*INFORMATION*.
(** X6.  An allocation that finishes consumes the pending transition and
    the restart flag, and a second allocation of the same size then changes
    nothing at all: no item, old item or button moves, no animation is
    restarted, whatever the frame time. *)
Theorem allocate_again (e e1 : Editor) (W H frameTime : Z) :
  allocate e W H frameTime = Normal e1 ->
  _upcomingTransition e1 = NONE /\ _restartAnimation e1 = false
  /\ forall frameTime', allocate e1 W H frameTime' = Normal e1.
Proof.
  intros Hrun.
  destruct (allocate_targets solver AV_get sinRadius cosRadius e W H frameTime)
    as (e1' & Hst & Hitems & Hcenter & Hg & Hd & Hr & Hc & Hp & _ & _ & Hmetrics).
  destruct (allocate_shapes solver AV_get sinRadius cosRadius e W H frameTime)
    as (e1'' & Hst' & Hsi & Hsc & _).
  rewrite Hrun in Hst, Hst'. cbn [stateOf] in Hst, Hst'.
  inversion Hst; subst e1'. inversion Hst'; subst e1''. clear Hst Hst'.
  assert (Hsame : targetsOf e1 W H = targetsOf e W H)
    by (apply layoutTargets_shape; assumption).
  rewrite <- Hsame in Hitems, Hcenter.
  assert (Hmode : _inMenuOverviewMode e1 = _inMenuOverviewMode e).
  { unfold _inMenuOverviewMode.
    destruct (_centerItem e1), (_centerItem e); cbn in Hsc; congruence. }
  assert (Hlen : length (_items e1) = length (_items e)).
  { rewrite <- (length_map shape (_items e1)), Hsi. apply length_map. }
  destruct (allocate_normal_fields _ _ _ _ Hrun) as (Hkind & Hrestart & Hw & Hh & Hback).
  split; [exact Hkind|]. split; [exact Hrestart|].
  intros frameTime'.
  (* the centre item *)
  assert (Hcenter2 :
            match _centerItem e1 with
            | Some c =>
                let '(x, y) := centerPosition (W / 2) (H / 2) (state c) in
                Some (animate AV_get false (animationTime frameTime') c x y)
            | None => None
            end = _centerItem e1).
  { unfold layoutTargets in Hcenter. cbn [snd] in Hcenter.
    destruct (_centerItem e1) as [c|]; [|reflexivity].
    cbn [option_map] in Hcenter. inversion Hcenter as [Ht].
    unfold centerPosition in *. cbv zeta. cbn iota.
    now rewrite (animate_settled _ c Ht). }
  (* the back button *)
  assert (Hback2 :
            (let '(x, y) :=
               match _parentAngle e1 with
               | Some a => polarPosition sinRadius cosRadius (W / 2) (H / 2) CHILD (Some a)
               | None => centerPosition (W / 2) (H / 2) CHILD
               end in
             animateBack AV_get false (animationTime frameTime') (_backButton e1) x y)
            = _backButton e1).
  { rewrite Hp, Hback.
    destruct (match _parentAngle e with
              | Some a => polarPosition sinRadius cosRadius (W / 2) (H / 2) CHILD (Some a)
              | None => centerPosition (W / 2) (H / 2) CHILD
              end) as [bx by_].
    unfold animateBack. cbn [back_xy back_reveal_child]. f_equal. f_equal.
    destruct (setAnimation AV_get (_restartAnimation e) (animationTime frameTime)
                           (back_xy (_backButton e)) bx by_) as [ax ay] eqn:E.
    apply setAnimation_settled; [reflexivity| |].
    - unfold setAnimation in E. destruct (back_xy (_backButton e)) as [[px py]|];
        inversion E; reflexivity.
    - unfold setAnimation in E. destruct (back_xy (_backButton e)) as [[px py]|];
        inversion E; reflexivity. }
  unfold layoutTargets in Hitems. cbn [fst] in Hitems.
  unfold vfunc_size_allocate. rewrite Hkind, Hrestart. cbn [transition]. cbv zeta.
  rewrite Hcenter2, Hback2.
  destruct (_inMenuOverviewMode e1) eqn:Hov.
  - rewrite (placeItems_settled _ _ _ _ Hitems).
    assert (Hgm : gridMetrics W H (length (_items e1))
                  = (_columnCount e1, _rowCount e1, _gridOffsetX e1, _gridOffsetY e1)).
    { rewrite Hlen. symmetry. apply Hmetrics. congruence. }
    rewrite Hgm. destruct e1. cbn in *. subst. reflexivity.
  - rewrite (placeItems_settled _ _ _ _ Hitems).
    destruct e1. cbn in *. subst. reflexivity.
Qed.
(** * Financial Instruments JSON Viewer: the ingestion, normalisation and
    filtering core of [upstox_financial_instruments_viewer.py]

    The development follows the Python source function by function:
    [load_json_file], [convert_timestamp], [format_currency] and the sidebar
    filter section of [main].  Library calls the source relies on (the
    [json] decoder, [float], [str.strip], pandas' column operations) are
    given executable definitions; what belongs to the machine the program
    runs on (local time zone, the [re] engine on patterns with
    metacharacters, the shortest [repr] of a float, wide text codecs) is
    collected in the class [Host] and every statement holds for every host.

    Conventions.  A Python [str] is represented by the bytes of its UTF-8
    encoding, so string equality, code point order, splitting at a line feed
    and substring search coincide with the operations on [string].  A Python
    [float] is a binary64 value of [SpecFloat]. *)

From Stdlib Require Import ZArith NArith List String Ascii Bool Lia SpecFloat.
From stdpp Require Import base option list gmap strings sorting.

Set Warnings "-register-all,-at-level-200-changed".

Local Open Scope string_scope.
Local Open Scope Z_scope.

(** ** Python strings *)

Module PyStr.

Definition code (c : ascii) : N := N_of_ascii c.

Definition of_bytes (l : list N) : string :=
  string_of_list_ascii (map ascii_of_N l).

Definition is_ascii_char (c : ascii) : bool := (code c <? 128)%N.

*AIM OF THE TASK*.
Please transcribe, exactly and with nothing added, the lines from the first line of the material above through the line that contains "let '(x, y) := centerPosition".

*ANSWER BOX*.
(** X6.  An allocation that finishes consumes the pending transition and
    the restart flag, and a second allocation of the same size then changes
    nothing at all: no item, old item or button moves, no animation is
    restarted, whatever the frame time. *)
Theorem allocate_again (e e1 : Editor) (W H frameTime : Z) :
  allocate e W H frameTime = Normal e1 ->
  _upcomingTransition e1 = NONE /\ _restartAnimation e1 = false
  /\ forall frameTime', allocate e1 W H frameTime' = Normal e1.
Proof.
  intros Hrun.
  destruct (allocate_targets solver AV_get sinRadius cosRadius e W H frameTime)
    as (e1' & Hst & Hitems & Hcenter & Hg & Hd & Hr & Hc & Hp & _ & _ & Hmetrics).
  destruct (allocate_shapes solver AV_get sinRadius cosRadius e W H frameTime)
    as (e1'' & Hst' & Hsi & Hsc & _).
  rewrite Hrun in Hst, Hst'. cbn [stateOf] in Hst, Hst'.
  inversion Hst; subst e1'. inversion Hst'; subst e1''. clear Hst Hst'.
  assert (Hsame : targetsOf e1 W H = targetsOf e W H)
    by (apply layoutTargets_shape; assumption).
  rewrite <- Hsame in Hitems, Hcenter.
  assert (Hmode : _inMenuOverviewMode e1 = _inMenuOverviewMode e).
  { unfold _inMenuOverviewMode.
    destruct (_centerItem e1), (_centerItem e); cbn in Hsc; congruence. }
  assert (Hlen : length (_items e1) = length (_items e)).
  { rewrite <- (length_map shape (_items e1)), Hsi. apply length_map. }
  destruct (allocate_normal_fields _ _ _ _ Hrun) as (Hkind & Hrestart & Hw & Hh & Hback).
  split; [exact Hkind|]. split; [exact Hrestart|].
  intros frameTime'.
  (* the centre item *)
  assert (Hcenter2 :
            match _centerItem e1 with
            | Some c =>
                let '(x, y) := centerPosition (W / 2) (H / 2) (state c) in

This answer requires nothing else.